**WHAT THIS TASK INVOLVES**
All lines below containing the string "panel" are to be copied.

**DATA RECORDS**

--------------------------------------------------

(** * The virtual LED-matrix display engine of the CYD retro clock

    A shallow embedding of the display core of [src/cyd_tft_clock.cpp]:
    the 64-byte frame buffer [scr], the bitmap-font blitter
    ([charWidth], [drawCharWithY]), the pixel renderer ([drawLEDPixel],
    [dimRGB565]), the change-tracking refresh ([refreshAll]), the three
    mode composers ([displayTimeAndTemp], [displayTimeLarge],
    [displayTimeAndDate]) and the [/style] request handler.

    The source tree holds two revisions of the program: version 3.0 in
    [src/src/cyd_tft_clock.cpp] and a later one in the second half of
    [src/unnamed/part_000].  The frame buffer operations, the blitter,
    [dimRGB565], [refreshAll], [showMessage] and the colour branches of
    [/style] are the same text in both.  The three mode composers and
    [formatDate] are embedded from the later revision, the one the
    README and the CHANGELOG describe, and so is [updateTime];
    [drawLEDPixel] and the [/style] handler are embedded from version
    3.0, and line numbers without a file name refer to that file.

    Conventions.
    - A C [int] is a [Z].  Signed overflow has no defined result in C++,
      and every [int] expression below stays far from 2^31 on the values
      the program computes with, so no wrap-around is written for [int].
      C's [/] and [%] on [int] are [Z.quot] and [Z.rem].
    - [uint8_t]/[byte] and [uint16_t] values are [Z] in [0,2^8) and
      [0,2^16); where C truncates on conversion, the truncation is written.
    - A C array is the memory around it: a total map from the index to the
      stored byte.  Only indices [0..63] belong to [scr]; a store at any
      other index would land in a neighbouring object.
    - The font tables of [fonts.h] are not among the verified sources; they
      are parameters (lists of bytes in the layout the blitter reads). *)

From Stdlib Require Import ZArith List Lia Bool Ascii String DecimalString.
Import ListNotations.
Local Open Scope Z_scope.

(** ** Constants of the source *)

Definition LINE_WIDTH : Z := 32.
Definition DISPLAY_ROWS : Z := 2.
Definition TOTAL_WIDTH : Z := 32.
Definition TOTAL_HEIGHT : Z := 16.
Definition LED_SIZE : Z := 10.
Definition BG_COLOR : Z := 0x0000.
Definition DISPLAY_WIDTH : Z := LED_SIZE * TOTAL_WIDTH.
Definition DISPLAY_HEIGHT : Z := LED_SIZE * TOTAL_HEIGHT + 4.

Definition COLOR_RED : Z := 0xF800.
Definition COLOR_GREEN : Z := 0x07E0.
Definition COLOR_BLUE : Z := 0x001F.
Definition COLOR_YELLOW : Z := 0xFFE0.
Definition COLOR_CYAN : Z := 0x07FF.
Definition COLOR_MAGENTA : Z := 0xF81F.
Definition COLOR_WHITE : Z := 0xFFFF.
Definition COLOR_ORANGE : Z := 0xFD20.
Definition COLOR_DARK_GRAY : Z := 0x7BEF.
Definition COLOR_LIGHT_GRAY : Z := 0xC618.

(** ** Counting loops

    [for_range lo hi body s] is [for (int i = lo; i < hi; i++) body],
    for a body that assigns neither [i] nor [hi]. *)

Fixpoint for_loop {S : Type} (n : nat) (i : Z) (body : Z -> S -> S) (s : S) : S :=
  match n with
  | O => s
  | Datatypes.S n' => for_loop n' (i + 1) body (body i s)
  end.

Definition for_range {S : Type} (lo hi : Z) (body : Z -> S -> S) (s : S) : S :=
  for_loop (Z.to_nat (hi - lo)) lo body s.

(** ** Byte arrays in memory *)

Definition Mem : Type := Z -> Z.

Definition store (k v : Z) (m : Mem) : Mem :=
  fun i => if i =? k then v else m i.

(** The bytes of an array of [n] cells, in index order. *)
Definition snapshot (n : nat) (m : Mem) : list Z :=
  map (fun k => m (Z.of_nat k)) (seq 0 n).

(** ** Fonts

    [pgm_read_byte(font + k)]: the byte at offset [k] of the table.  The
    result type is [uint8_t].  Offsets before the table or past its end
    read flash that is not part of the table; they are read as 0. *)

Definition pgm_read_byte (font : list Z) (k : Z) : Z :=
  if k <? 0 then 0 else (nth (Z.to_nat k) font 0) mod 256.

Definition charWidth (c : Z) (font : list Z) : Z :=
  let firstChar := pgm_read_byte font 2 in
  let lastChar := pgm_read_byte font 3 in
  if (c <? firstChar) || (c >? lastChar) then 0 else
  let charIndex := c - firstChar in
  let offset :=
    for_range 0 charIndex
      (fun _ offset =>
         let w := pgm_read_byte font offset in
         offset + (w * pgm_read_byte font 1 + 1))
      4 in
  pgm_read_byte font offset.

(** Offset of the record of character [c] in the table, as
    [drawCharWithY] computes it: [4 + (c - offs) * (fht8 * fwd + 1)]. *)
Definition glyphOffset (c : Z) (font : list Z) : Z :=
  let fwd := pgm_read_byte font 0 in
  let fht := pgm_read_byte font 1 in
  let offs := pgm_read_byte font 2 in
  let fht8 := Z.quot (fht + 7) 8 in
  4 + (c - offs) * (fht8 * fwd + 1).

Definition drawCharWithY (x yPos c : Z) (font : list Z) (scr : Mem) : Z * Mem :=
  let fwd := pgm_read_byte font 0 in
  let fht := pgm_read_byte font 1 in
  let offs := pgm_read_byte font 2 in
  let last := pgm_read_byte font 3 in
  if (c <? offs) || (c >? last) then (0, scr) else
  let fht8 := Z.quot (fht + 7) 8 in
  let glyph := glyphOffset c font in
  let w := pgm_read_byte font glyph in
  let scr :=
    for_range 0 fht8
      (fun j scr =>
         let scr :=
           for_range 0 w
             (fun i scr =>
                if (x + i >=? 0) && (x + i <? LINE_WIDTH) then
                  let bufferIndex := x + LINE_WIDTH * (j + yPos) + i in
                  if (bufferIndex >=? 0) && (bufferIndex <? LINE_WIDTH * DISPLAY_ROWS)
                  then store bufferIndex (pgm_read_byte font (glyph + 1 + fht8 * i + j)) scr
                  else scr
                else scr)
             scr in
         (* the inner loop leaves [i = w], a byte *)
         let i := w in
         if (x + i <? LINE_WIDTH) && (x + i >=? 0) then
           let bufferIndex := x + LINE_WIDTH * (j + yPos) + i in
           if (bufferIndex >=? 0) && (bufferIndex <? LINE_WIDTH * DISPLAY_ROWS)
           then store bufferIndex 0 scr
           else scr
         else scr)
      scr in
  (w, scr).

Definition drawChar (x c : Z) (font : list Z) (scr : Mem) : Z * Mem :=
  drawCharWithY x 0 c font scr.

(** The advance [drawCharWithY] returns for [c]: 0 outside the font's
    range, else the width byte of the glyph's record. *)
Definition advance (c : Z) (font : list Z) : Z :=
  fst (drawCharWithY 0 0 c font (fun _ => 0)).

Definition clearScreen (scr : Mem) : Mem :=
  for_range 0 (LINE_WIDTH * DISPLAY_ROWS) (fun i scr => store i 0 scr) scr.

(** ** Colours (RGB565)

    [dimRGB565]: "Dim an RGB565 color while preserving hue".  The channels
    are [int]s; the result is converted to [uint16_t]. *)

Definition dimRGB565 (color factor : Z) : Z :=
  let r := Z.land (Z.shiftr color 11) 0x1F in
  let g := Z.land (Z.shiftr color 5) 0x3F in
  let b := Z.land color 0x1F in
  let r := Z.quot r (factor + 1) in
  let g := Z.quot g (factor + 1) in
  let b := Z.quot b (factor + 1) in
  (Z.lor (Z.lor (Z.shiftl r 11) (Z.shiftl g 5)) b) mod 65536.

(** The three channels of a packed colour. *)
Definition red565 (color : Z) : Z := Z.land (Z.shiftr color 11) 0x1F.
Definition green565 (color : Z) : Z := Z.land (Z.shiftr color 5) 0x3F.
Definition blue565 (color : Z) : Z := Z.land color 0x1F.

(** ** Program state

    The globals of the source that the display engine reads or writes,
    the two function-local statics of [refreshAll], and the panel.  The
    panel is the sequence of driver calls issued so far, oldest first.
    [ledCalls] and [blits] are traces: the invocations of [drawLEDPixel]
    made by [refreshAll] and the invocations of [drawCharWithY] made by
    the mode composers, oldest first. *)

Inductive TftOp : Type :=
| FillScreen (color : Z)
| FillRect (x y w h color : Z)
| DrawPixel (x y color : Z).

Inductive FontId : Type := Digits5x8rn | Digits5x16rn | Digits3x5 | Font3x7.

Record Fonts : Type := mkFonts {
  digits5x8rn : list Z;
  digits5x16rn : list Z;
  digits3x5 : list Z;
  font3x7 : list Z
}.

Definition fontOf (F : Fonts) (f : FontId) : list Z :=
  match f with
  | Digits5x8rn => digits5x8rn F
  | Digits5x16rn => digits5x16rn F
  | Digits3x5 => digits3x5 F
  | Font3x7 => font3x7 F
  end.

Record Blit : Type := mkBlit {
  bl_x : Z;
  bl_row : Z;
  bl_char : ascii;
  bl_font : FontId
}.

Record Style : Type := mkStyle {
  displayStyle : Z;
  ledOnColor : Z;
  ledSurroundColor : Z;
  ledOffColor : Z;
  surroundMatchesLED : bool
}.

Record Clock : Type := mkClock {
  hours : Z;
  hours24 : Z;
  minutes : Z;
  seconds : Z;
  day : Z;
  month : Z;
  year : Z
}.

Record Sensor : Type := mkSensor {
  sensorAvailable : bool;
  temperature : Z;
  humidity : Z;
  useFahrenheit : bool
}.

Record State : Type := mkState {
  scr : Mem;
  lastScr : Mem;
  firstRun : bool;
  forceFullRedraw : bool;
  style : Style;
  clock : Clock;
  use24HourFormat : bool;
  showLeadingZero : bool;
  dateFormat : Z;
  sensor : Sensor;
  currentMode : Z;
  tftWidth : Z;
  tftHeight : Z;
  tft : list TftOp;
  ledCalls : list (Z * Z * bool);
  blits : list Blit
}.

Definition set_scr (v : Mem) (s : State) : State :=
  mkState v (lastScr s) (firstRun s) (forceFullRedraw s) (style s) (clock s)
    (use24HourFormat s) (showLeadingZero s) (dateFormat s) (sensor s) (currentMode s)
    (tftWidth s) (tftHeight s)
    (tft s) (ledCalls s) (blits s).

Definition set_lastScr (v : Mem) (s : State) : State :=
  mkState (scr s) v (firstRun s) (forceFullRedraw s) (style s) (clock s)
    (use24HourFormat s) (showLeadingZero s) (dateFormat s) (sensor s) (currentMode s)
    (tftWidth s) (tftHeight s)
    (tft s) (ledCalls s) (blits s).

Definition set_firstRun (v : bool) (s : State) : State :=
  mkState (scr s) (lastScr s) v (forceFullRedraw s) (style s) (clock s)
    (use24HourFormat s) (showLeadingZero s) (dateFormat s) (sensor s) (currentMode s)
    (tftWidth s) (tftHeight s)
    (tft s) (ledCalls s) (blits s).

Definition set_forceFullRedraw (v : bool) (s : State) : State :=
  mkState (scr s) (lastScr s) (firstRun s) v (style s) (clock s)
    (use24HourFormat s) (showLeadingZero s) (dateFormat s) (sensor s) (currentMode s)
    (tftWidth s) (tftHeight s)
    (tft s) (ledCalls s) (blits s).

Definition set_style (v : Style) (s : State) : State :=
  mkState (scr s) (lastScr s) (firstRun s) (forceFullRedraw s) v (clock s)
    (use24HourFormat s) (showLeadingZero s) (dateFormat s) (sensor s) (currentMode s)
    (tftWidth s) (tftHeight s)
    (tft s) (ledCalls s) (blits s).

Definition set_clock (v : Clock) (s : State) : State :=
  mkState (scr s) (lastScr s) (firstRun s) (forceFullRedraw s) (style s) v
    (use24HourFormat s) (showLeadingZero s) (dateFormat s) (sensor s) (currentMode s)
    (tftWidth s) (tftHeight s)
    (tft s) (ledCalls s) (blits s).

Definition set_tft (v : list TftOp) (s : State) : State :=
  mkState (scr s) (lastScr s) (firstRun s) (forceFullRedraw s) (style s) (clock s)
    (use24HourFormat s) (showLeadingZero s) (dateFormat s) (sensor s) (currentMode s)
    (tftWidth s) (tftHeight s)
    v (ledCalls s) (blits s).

--------------------------------------------------

**OUTPUT**
    the two function-local statics of [refreshAll], and the panel.  The
    panel is the sequence of driver calls issued so far, oldest first.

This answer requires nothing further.